=== Section Start ===
(* ===== verification/CuckooTable.v ===== *)
(** * CuckooTable: the cuckoo table refines a finite map

    The theorems on the operations of the table, stated with [is_map]: the
    table holds the finite map [M]. *)
From stdpp Require Import base gmap list numbers.
From Stdlib Require Import ZArith Lia.
From S2P Require Import Prelude Cuckoo CuckooSlots CuckooSpace CuckooProofs CuckooOps CuckooCreate.

(** ** Specification *)

Inductive map_op (K V : Type) := OpInsert (k : K) (v : V) | OpFind (k : K) | OpRemove (k : K).
Arguments OpInsert {K V}.
Arguments OpFind {K V}.
Arguments OpRemove {K V}.

Inductive map_res (V : Type) := ResInsert (ok : bool) | ResFind (r : option V) | ResRemove (ok : bool).
Arguments ResInsert {V}.
Arguments ResFind {V}.
Arguments ResRemove {V}.

Section spec.
Context {K V : Type} `{Countable K, !CuckooTypes K V}.

(** A finite map whose insertion of a new key may be refused once there are
    four keys, the number of slots of a bucket. *)
Inductive spec_op : gmap K V -> map_op K V -> map_res V -> gmap K V -> Prop :=
| spec_insert M k v : spec_op M (OpInsert k v) (ResInsert true) (<[k := v]> M)
| spec_refuse M k v : M !! k = None -> (4 <= size M)%nat -> spec_op M (OpInsert k v) (ResInsert false) M
| spec_find M k : spec_op M (OpFind k) (ResFind (M !! k)) M
| spec_remove M k : spec_op M (OpRemove k) (ResRemove (bool_decide (is_Some (M !! k)))) (delete k M).

Inductive spec_ops : gmap K V -> list (map_op K V) -> list (map_res V) -> gmap K V -> Prop :=
| spec_nil M : spec_ops M [] [] M
| spec_cons M op r M1 ops rs M2 : spec_op M op r M1 -> spec_ops M1 ops rs M2 -> spec_ops M (op :: ops) (r :: rs) M2.

(** The same operations on the table. *)
Definition run_op (fuel : nat) (op : map_op K V) : cmd (CuckooMap K V) (map_res V) :=
  match op with
  | OpInsert k v => r ← Insert fuel k v; mret (ResInsert (bool_decide (is_Some r)))
  | OpFind k => r ← Find k; match r with None => mret (ResFind None) | Some x => e ← get_entry x; mret (ResFind (Some (second e))) end
  | OpRemove k => b ← Remove k; mret (ResRemove b)
  end.

Fixpoint run_ops (fuel : nat) (ops : list (map_op K V)) : cmd (CuckooMap K V) (list (map_res V)) :=
  match ops with
  | [] => mret []
  | op :: ops' => r ← run_op fuel op; rs ← run_ops fuel ops'; mret (r :: rs)
  end.

Fixpoint inserted_keys (ops : list (map_op K V)) : gset K :=
  match ops with
  | [] => ∅
  | OpInsert k _ :: ops' => {[k]} ∪ inserted_keys ops'
  | _ :: ops' => inserted_keys ops'
  end.
End spec.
=== Section End ===
Give back the data exactly.

→ SOLUTION TO THIS TASK:
(* ===== verification/CuckooTable.v ===== *)
(** * CuckooTable: the cuckoo table refines a finite map

    The theorems on the operations of the table, stated with [is_map]: the
    table holds the finite map [M]. *)
From stdpp Require Import base gmap list numbers.
From Stdlib Require Import ZArith Lia.
From S2P Require Import Prelude Cuckoo CuckooSlots CuckooSpace CuckooProofs CuckooOps CuckooCreate.

(** ** Specification *)

Inductive map_op (K V : Type) := OpInsert (k : K) (v : V) | OpFind (k : K) | OpRemove (k : K).
Arguments OpInsert {K V}.
Arguments OpFind {K V}.
Arguments OpRemove {K V}.

Inductive map_res (V : Type) := ResInsert (ok : bool) | ResFind (r : option V) | ResRemove (ok : bool).
Arguments ResInsert {V}.
Arguments ResFind {V}.
Arguments ResRemove {V}.

Section spec.
Context {K V : Type} `{Countable K, !CuckooTypes K V}.

(** A finite map whose insertion of a new key may be refused once there are
    four keys, the number of slots of a bucket. *)
Inductive spec_op : gmap K V -> map_op K V -> map_res V -> gmap K V -> Prop :=
| spec_insert M k v : spec_op M (OpInsert k v) (ResInsert true) (<[k := v]> M)
| spec_refuse M k v : M !! k = None -> (4 <= size M)%nat -> spec_op M (OpInsert k v) (ResInsert false) M
| spec_find M k : spec_op M (OpFind k) (ResFind (M !! k)) M
| spec_remove M k : spec_op M (OpRemove k) (ResRemove (bool_decide (is_Some (M !! k)))) (delete k M).

Inductive spec_ops : gmap K V -> list (map_op K V) -> list (map_res V) -> gmap K V -> Prop :=
| spec_nil M : spec_ops M [] [] M
| spec_cons M op r M1 ops rs M2 : spec_op M op r M1 -> spec_ops M1 ops rs M2 -> spec_ops M (op :: ops) (r :: rs) M2.

(** The same operations on the table. *)
Definition run_op (fuel : nat) (op : map_op K V) : cmd (CuckooMap K V) (map_res V) :=
  match op with
  | OpInsert k v => r ← Insert fuel k v; mret (ResInsert (bool_decide (is_Some r)))
  | OpFind k => r ← Find k; match r with None => mret (ResFind None) | Some x => e ← get_entry x; mret (ResFind (Some (second e))) end
  | OpRemove k => b ← Remove k; mret (ResRemove b)
  end.

Fixpoint run_ops (fuel : nat) (ops : list (map_op K V)) : cmd (CuckooMap K V) (list (map_res V)) :=
  match ops with
  | [] => mret []
  | op :: ops' => r ← run_op fuel op; rs ← run_ops fuel ops'; mret (r :: rs)
  end.

Fixpoint inserted_keys (ops : list (map_op K V)) : gset K :=
  match ops with
  | [] => ∅
  | OpInsert k _ :: ops' => {[k]} ∪ inserted_keys ops'
  | _ :: ops' => inserted_keys ops'
  end.
End spec.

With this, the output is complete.